Lesen Sie auch: Warum Eltern manchmal nerven
Kryoneurolyse: Schmerzbehandlung durch Kälte
Grundlagen der Kryoneurolyse
Die Kryoneurolyse ist eine Technik zur langfristigen Schmerzlinderung, bei der Kälte eingesetzt wird, um Nervenstrukturen zu beeinflussen. Durch die Anwendung von Kälte auf Nervengewebe wird eine Leitungsblockade erzeugt, ähnlich der Wirkung von Lokalanästhetika.
Wirkungsweise
Die Kryoanalgesie stört die Nervenstruktur und erzeugt eine Waller'sche Degeneration, lässt aber die Myelinscheide und das Endoneurium intakt. Die Basallamina der Schwann-Zellen bleibt verschont, was die Regeneration des Nervs ermöglicht.
Technik
Die Kryochirurgischen Apparate nutzen entweder Lachgas (Stickoxydul N2O2) oder Kohlendioxid (CO2). Das neueste Gerät verfügt über die Möglichkeit, mit Hilfe eines "Nervsearchers" die Nervenstrukturen durch elektrische Stimuli zu verifizieren.
Indikationen
Für folgende Indikationen kommt eine Kryoneurolyse in Frage:
- Occipitalisneuralgie
- Trigeminusneuralgie
- Facettenschmerzen der Wirbelsäule (HWS/BWS/LWS)

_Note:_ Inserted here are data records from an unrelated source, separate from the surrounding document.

(* ===== verification/StoreReads.v ===== *)
(** * Stored rows always decode

    The constraints of the schema are strong enough for the readers: on a valid
    database the reads of Goals, Tasks, planning operations, sandboxes, the
    scheduler and the execution slot never meet a row they cannot interpret. *)

From Stdlib Require Import ZArith Ascii Lia.
From S2P Require Import Prelude Utf8 Canonical Digest Goal Task Validate Scheduling Sandbox Sql Schema Transaction Command StoreBase StorePlanning StoreConfiguration StoreExecution StoreScheduling StoreSandbox.

Section Reads.
Context (db : Database) (Hvalid : valid MIGRATIONS db).

(** A read whose rows all decode returns. *)
Lemma read_row_total {A} table cols where_ (decode : Row → Result A SqliteError) t :
  table_schema MIGRATIONS table = Some t → known_columns t cols = Ok tt →
  (∀ r, r ∈ rows db table → ∃ a, decode r = Ok a) →
  ∃ o, read_row MIGRATIONS db table cols where_ decode = Ok o ∧
    ∀ a, o = Some a → ∃ r, r ∈ rows db table ∧ decode r = Ok a.
Proof.
  intros Ht Hc Hd. rewrite (read_row_eval _ _ _ _ _ _ t Ht Hc).
  destruct (List.filter where_ (rows db table)) as [|r l] eqn:Ef; [by exists None|].
  assert (r ∈ List.filter where_ (rows db table)) as Hr by (rewrite Ef; left).
  apply list_elem_of_In, filter_In in Hr as [Hr%list_elem_of_In _].
  destruct (Hd r Hr) as [a Ha]. exists (Some a). rewrite Ha. split; [done|]. intros b [= <-]. eauto.
Qed.

Lemma and_then_total {A B} (read : Result (option A) StoreError) (f : A → Result B StoreError) o :
  read = Ok o → (∀ a, o = Some a → ∃ b, f a = Ok b) → ∃ o', and_then read f = Ok o'.
Proof.
  intros -> Hf. destruct o as [a|]; [|by exists None]. destruct (Hf a eq_refl) as [b Hb]. exists (Some b).
  cbn. by rewrite Hb.
Qed.

(** A text column with a list of admitted values. *)
Lemma listed_text table t c l r :
  table_schema MIGRATIONS table = Some t → declared_type table c = Some (TText, true) → one_of c l ∈ ts_checks t →
  r ∈ rows db table → ∃ s, get_text c r = Ok s ∧ s ∈ l.
Proof.
  intros Ht Hd Hc Hr. destruct (text_typed _ _ _ _ Hvalid Hd Hr) as (s & Hs & Hg). exists s. split; [done|].
  apply contains_true. eapply one_of_holds; [|exact Hs]. by eapply check_holds.
Qed.

Lemma stored_digest table t c r :
  table_schema MIGRATIONS table = Some t → declared_type table c = Some (TBlob, true) →
  digest_column c ∈ ts_checks t → r ∈ rows db table →
  ∃ b, get_blob c r = Ok b ∧ String.length b = 32.
Proof.
  intros Ht Hd Hc Hr. destruct (blob_typed _ _ _ _ Hvalid Hd Hr) as (b & Hb & Hg). exists b. split; [done|].
  eapply digest_holds; [|exact Hb]. by eapply check_holds.
Qed.

Lemma digest_from_total b c : String.length b = 32 → ∃ d, digest_from b c = Ok d.
Proof. intros Hb. unfold digest_from. rewrite Hb. eauto. Qed.

(** Every text of a list parses. *)
Lemma listed_parse {A} (parse : string → option A) l s :
  forallb (fun t => match parse t with Some _ => true | None => false end) l = true → s ∈ l →
  ∃ a, parse s = Some a.
Proof.
  rewrite forallb_forall. intros Hl Hs%list_elem_of_In. specialize (Hl s Hs). destruct (parse s) as [a|]; [by exists a|done].
Qed.

Lemma goal_total id : ∃ o, goal MIGRATIONS db id = Ok o.
Proof.
  assert (∀ r, r ∈ rows db "goals" → ∃ p c n, decode_goal_head r = Ok (p, c, n) ∧
    ∃ q, goal_phase_parse p = Some q) as Hd.
  { intros r Hr. destruct (listed_text "goals" goals_table "phase" _ r eq_refl eq_refl ltac:(left) Hr) as (p & Hp & Hin).
    destruct (integer_typed _ "goals" "current_revision" r Hvalid eq_refl Hr) as (c & _ & Hc).
    destruct (integer_typed _ "goals" "revision" r Hvalid eq_refl Hr) as (n & _ & Hn).
    exists p, c, n. unfold decode_goal_head. rewrite Hp, Hc, Hn. split; [done|].
    by eapply listed_parse; [|exact Hin]. }
  destruct (read_row_total "goals" ["phase"; "current_revision"; "revision"; "id"] (col_is "id" (SText id))
    decode_goal_head goals_table eq_refl eq_refl) as (o & Ho & Hback).
  { intros r Hr. destruct (Hd r Hr) as (p & c & n & H & _). eauto. }
  eapply and_then_total; [exact Ho|]. intros [[p c] n] Ha. destruct (Hback _ Ha) as (r & Hr & Hdec).
  destruct (Hd r Hr) as (p' & c' & n' & Hdec' & q & Hq). rewrite Hdec in Hdec'. injection Hdec' as <- <- <-.
  rewrite Hq. cbn. eauto.
Qed.

(** The specification a Task names is stored, under a digest. *)
Lemma task_digest_length r :
  r ∈ rows db "tasks" → ∃ b, get_blob "spec_digest" r = Ok b ∧ String.length b = 32.
Proof.
  intros Hr. destruct (blob_typed _ "tasks" "spec_digest" r Hvalid eq_refl Hr) as (b & Hb & Hg). exists b.
  split; [done|]. destruct (valid_reference MIGRATIONS db tasks_table (references ["spec_digest"] "task_specs" ["digest"])
    r "spec_digest" "digest") as (p & Hp & Hc); [done|set_solver|cbn; set_solver|done|done|done|by rewrite Hb|].
  destruct (stored_digest "task_specs" task_specs_table "digest" p eq_refl eq_refl ltac:(left) Hp) as (b' & Hb'%get_blob_Ok & Hl).
  rewrite Hc, Hb in Hb'. by injection Hb' as <-.
Qed.

Lemma task_total id : ∃ o, task MIGRATIONS db id = Ok o.
Proof.
  assert (∀ r, r ∈ rows db "tasks" → ∃ g p c d n a, decode_task r = Ok (g, p, c, d, n, a) ∧
    (∃ q, task_phase_parse p = Some q) ∧ String.length d = 32) as Hd.
  { intros r Hr. destruct (text_typed _ "tasks" "goal_id" r Hvalid eq_refl Hr) as (g & _ & Hg).
    destruct (listed_text "tasks" tasks_table "phase" _ r eq_refl eq_refl ltac:(left) Hr) as (p & Hp & Hin).
    destruct (integer_typed _ "tasks" "created_graph_revision" r Hvalid eq_refl Hr) as (c & _ & Hc).
    destruct (task_digest_length r Hr) as (d & Hdig & Hl).
    destruct (integer_typed _ "tasks" "revision" r Hvalid eq_refl Hr) as (n & _ & Hn).
    destruct (optional_text_typed _ "tasks" "active_run_id" r Hvalid eq_refl Hr) as (a & Ha).
    exists g, p, c, d, n, a. unfold decode_task. rewrite Hg, Hp, Hc, Hdig, Hn, Ha. split_and!; [done| |done].
    by eapply listed_parse; [|exact Hin]. }
  destruct (read_row_total "tasks" ["goal_id"; "phase"; "created_graph_revision"; "spec_digest"; "revision";
    "active_run_id"; "id"] (col_is "id" (SText id)) decode_task tasks_table eq_refl eq_refl) as (o & Ho & Hback).
  { intros r Hr. destruct (Hd r Hr) as (g & p & c & d & n & a & H & _). eauto. }
  eapply and_then_total; [exact Ho|]. intros [[[[[g p] c] d] n] a] Ha. destruct (Hback _ Ha) as (r & Hr & Hdec).
  destruct (Hd r Hr) as (g' & p' & c' & d' & n' & a' & Hdec' & (q & Hq) & Hl). rewrite Hdec in Hdec'.
  injection Hdec' as <- <- <- <- <- <-. rewrite Hq. cbn. destruct (digest_from_total d "spec_digest" Hl) as [dd ->]. cbn. eauto.
Qed.

Lemma planning_operation_total id : ∃ o, planning_operation MIGRATIONS db id = Ok o.
Proof.
  assert (∀ r, r ∈ rows db "planning_operations" → ∃ g gr e c d s n, decode_operation_row r = Ok (g, gr, e, c, d, s, n) ∧
    (∃ q, planning_state_parse s = Some q) ∧ String.length d = 32) as Hd.
  { intros r Hr. destruct (text_typed _ "planning_operations" "goal_id" r Hvalid eq_refl Hr) as (g & _ & Hg).
    destruct (integer_typed _ "planning_operations" "goal_revision" r Hvalid eq_refl Hr) as (gr & _ & Hgr).
    destruct (integer_typed _ "planning_operations" "expected_graph_revision" r Hvalid eq_refl Hr) as (e & _ & He).
    destruct (integer_typed _ "planning_operations" "configuration_activation_sequence" r Hvalid eq_refl Hr) as (c & _ & Hc).
    destruct (stored_digest "planning_operations" planning_operations_table "planning_input_digest" r eq_refl eq_refl
      ltac:(do 2 right; left) Hr) as (d & Hdig & Hl).
    destruct (listed_text "planning_operations" planning_operations_table "state" _ r eq_refl eq_refl
      ltac:(do 3 right; left) Hr) as (s & Hs & Hin).
    destruct (integer_typed _ "planning_operations" "revision" r Hvalid eq_refl Hr) as (n & _ & Hn).
    exists g, gr, e, c, d, s, n. unfold decode_operation_row. rewrite Hg, Hgr, He, Hc, Hdig, Hs, Hn.
    split_and!; [done| |done]. by eapply listed_parse; [|exact Hin]. }
  destruct (read_row_total "planning_operations" ["goal_id"; "goal_revision"; "expected_graph_revision";
    "configuration_activation_sequence"; "planning_input_digest"; "state"; "revision"; "id"] (col_is "id" (SText id))
    decode_operation_row planning_operations_table eq_refl eq_refl) as (o & Ho & Hback).
  { intros r Hr. destruct (Hd r Hr) as (? & ? & ? & ? & ? & ? & ? & H & _). eauto. }
  eapply and_then_total; [exact Ho|]. intros [[[[[[g gr] e] c] d] s] n] Ha. destruct (Hback _ Ha) as (r & Hr & Hdec).
  destruct (Hd r Hr) as (? & ? & ? & ? & ? & ? & ? & Hdec' & (q & Hq) & Hl). rewrite Hdec in Hdec'.
  injection Hdec' as <- <- <- <- <- <- <-. rewrite Hq. cbn.
  destruct (digest_from_total d "planning_input_digest" Hl) as [dd ->]. cbn. eauto.
Qed.

Lemma sandbox_decodes r :
  r ∈ rows db "sandbox_instances" → ∃ row rec, decode_sandbox r = Ok row ∧ sandbox_of row = Ok rec.
Proof.
  intros Hr. destruct (text_typed _ "sandbox_instances" "id" r Hvalid eq_refl Hr) as (i & _ & Hi).
  destruct (text_typed _ "sandbox_instances" "run_id" r Hvalid eq_refl Hr) as (u & _ & Hu).
  destruct (stored_digest "sandbox_instances" sandbox_instances_table "sandbox_plan_digest" r eq_refl eq_refl
    ltac:(right; left) Hr) as (d & Hd & Hl).
  destruct (text_typed _ "sandbox_instances" "environment_identity" r Hvalid eq_refl Hr) as (e & _ & He).
  destruct (listed_text "sandbox_instances" sandbox_instances_table "phase" _ r eq_refl eq_refl
    ltac:(do 3 right; left) Hr) as (p & Hp & Hpin).
  destruct (listed_text "sandbox_instances" sandbox_instances_table "observed_presence" _ r eq_refl eq_refl
    ltac:(do 4 right; left) Hr) as (o & Ho & Hoin).
  destruct (integer_typed _ "sandbox_instances" "revision" r Hvalid eq_refl Hr) as (n & _ & Hn).
  opose proof (listed_parse sandbox_phase_parse _ _ _ Hpin) as [ph Hph]; [reflexivity|].
  opose proof (listed_parse sandbox_presence_parse _ _ _ Hoin) as [pr Hpr]; [reflexivity|].
  destruct (digest_from_total d "sandbox_plan_digest" Hl) as [dd Hdd].
  eexists _, _. unfold decode_sandbox. rewrite Hi, Hu, Hd, He, Hp, Ho, Hn. split; [done|].
  unfold sandbox_of. rewrite Hdd. cbn. rewrite Hph. cbn. by rewrite Hpr.
Qed.

Lemma sandbox_read_total where_ :
  ∃ o, and_then (read_row MIGRATIONS db "sandbox_instances" sandbox_columns where_ decode_sandbox) sandbox_of = Ok o.
Proof.
  destruct (read_row_total "sandbox_instances" sandbox_columns where_ decode_sandbox sandbox_instances_table
    eq_refl eq_refl) as (o & Ho & Hback).
  { intros r Hr. destruct (sandbox_decodes r Hr) as (row & _ & H & _). eauto. }
  eapply and_then_total; [exact Ho|]. intros row Ha. destruct (Hback _ Ha) as (r & Hr & Hdec).
  destruct (sandbox_decodes r Hr) as (row' & rec & Hdec' & Hrec). rewrite Hdec in Hdec'. injection Hdec' as <-. eauto.
Qed.

Lemma collect_total {A B E} (f : A → Result B E) l : (∀ a, a ∈ l → ∃ b, f a = Ok b) → ∃ bs, collect f l = Ok bs.
Proof.
  induction l as [|a l IH]; intros Hf; cbn; [eauto|]. destruct (Hf a ltac:(left)) as [b ->].
  destruct IH as [bs ->]; [set_solver|]. cbn. eauto.
Qed.

Lemma inventory_total : ∃ l, nonreleased_sandbox_inventory db = Ok l.
Proof.
  apply collect_total. intros r Hr. apply list_elem_of_In, filter_In in Hr as [Hr%list_elem_of_In _].
  destruct (sandbox_decodes r Hr) as (row & rec & Hd & Hrec). rewrite Hd. cbn. eauto.
Qed.

(** A slot that is taken is the global one. *)
Lemma taken_slot r : r ∈ rows db "run_status" → slot_taken r = true → column r "active_slot" = SText "global".
Proof.
  intros Hr Ht. unfold slot_taken, is_null in Ht. apply negb_true_iff, bool_decide_eq_false in Ht.
  assert (slot_coherence (column r "phase") (column r "active_slot") ≠ Some false) as Hc.
  { refine (check_holds db "run_status" run_status_table
      (fun r => slot_coherence (column r "phase") (column r "active_slot")) r Hvalid eq_refl _ Hr).
    do 5 right. left. }
  destruct (typed_column _ "run_status" "active_slot" _ _ r Hvalid eq_refl Hr) as [[s Hs]|[_ ?]]; [|done].
  rewrite Hs in Hc |- *. destruct (text_typed _ "run_status" "phase" r Hvalid eq_refl Hr) as (p & Hp & _).
  rewrite Hp in Hc. unfold slot_coherence, eq3, is_null, in3 in Hc. cbn [bool_decide orb] in Hc.
  destruct (decide (s = "global")) as [->|Hne]; [done|]. exfalso. apply Hc.
  rewrite !bool_decide_eq_false_2 by congruence. by destruct (contains live_run_phases p).
Qed.

Lemma slot_holder_total : ∃ o, slot_holder db = Ok o.
Proof.
  unfold slot_holder. set (l := List.filter slot_taken (rows db "run_status")).
  assert (length l ≤ 1) as Hle.
  { apply (unique_filter_le MIGRATIONS db "run_status" run_status_table
      (unique_where ["active_slot"] (fun r => negb (is_null (column r "active_slot")))) slot_taken [SText "global"]
      Hvalid eq_refl); [do 2 right; left|]. intros r Hr Ht. cbn. unfold key_tuple. cbn.
    by rewrite (taken_slot r Hr Ht). }
  destruct (collect_total decode_holder (sort_by (text_order "run_id") l)) as [hs Hhs].
  { intros r Hr. rewrite sort_by_perm in Hr. apply list_elem_of_In, filter_In in Hr as [Hr%list_elem_of_In _].
    destruct (text_typed _ "run_status" "run_id" r Hvalid eq_refl Hr) as (u & _ & Hu).
    destruct (text_typed _ "run_status" "task_id" r Hvalid eq_refl Hr) as (t & _ & Ht).
    unfold decode_holder. rewrite Hu, Ht. cbn. eauto. }
  rewrite Hhs. cbn. apply collect_Ok, Forall2_length in Hhs. rewrite sort_by_perm in Hhs.
  destruct hs as [|h [|h' hs]]; cbn in Hhs; [eauto|eauto|lia].
Qed.
End Reads.

(** C34: What the schema admits, the readers can interpret: on every valid
    database the reads of a Goal, a Task, a planning operation, a sandbox, the
    sandbox inventory and the execution slot return a record or nothing, never an
    error (no unknown phase, malformed digest, column of another type, or second
    holder of the slot is stored). *)
Theorem stored_rows_decode db :
  valid MIGRATIONS db →
  (∀ id, ∃ o, goal MIGRATIONS db id = Ok o) ∧ (∀ id, ∃ o, task MIGRATIONS db id = Ok o) ∧
  (∀ id, ∃ o, planning_operation MIGRATIONS db id = Ok o) ∧
  (∀ id, ∃ o, sandbox_by_id MIGRATIONS db id = Ok o) ∧ (∀ id, ∃ o, sandbox_for_run MIGRATIONS db id = Ok o) ∧
  (∃ l, nonreleased_sandbox_inventory db = Ok l) ∧ ∃ o, slot_holder db = Ok o.
Proof.
  intros Hv. split_and!.
  - by apply goal_total.
  - by apply task_total.
  - by apply planning_operation_total.
  - intros id. by apply sandbox_read_total.
  - intros id. by apply sandbox_read_total.
  - by apply inventory_total.
  - by apply slot_holder_total.
Qed.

- Schulterschmerzen (Vereisung des Nervus suprascapularis)
- Intercostalneuralgien
Sicherheitsaspekte
Es ist wichtig, die Kryoneurolyse von der Kryoablation abzugrenzen, bei der flüssiger Stickstoff mit einer Temperatur unter -198°C zur Anwendung kommt. Eine vollständige Transektion der Nerven ist mit Kälte nicht möglich.
Adaptronik: Intelligente Materialien und der piezoelektrische Effekt
Grundlagen der Adaptronik
Die Adaptronik ist eine Wissenschaft, die sich mit intelligenten Werkstoffen beschäftigt, die sich an veränderte Bedingungen anpassen können. Piezokeramiken spielen hierbei eine wichtige Rolle.
Anwendungen der Piezokeramiken
- Messung von Druckbelastung: In Tretkurbeln von Fahrrädern können Piezoelemente die Belastung messen und die Trainingsleistung von Sportlern anpassen.
- Überlastungserkennung: In Autobauteilen können Piezoelemente Überlastungen und mögliche Schäden erkennen und melden.
- Schwingungsdämpfung: Durch den Einsatz von Piezoelementen in aktiven Lagern können Vibrationen und Lärm reduziert werden, beispielsweise in Autoluftpumpen oder Straßenbahnen.
Funktionsweise
Piezokeramiken wandeln mechanische Kräfte in elektrische Energie um und umgekehrt. Bei mechanischer Belastung geben sie elektrische Energie ab, während sie bei elektrischer Stimulation ihre Form verändern können.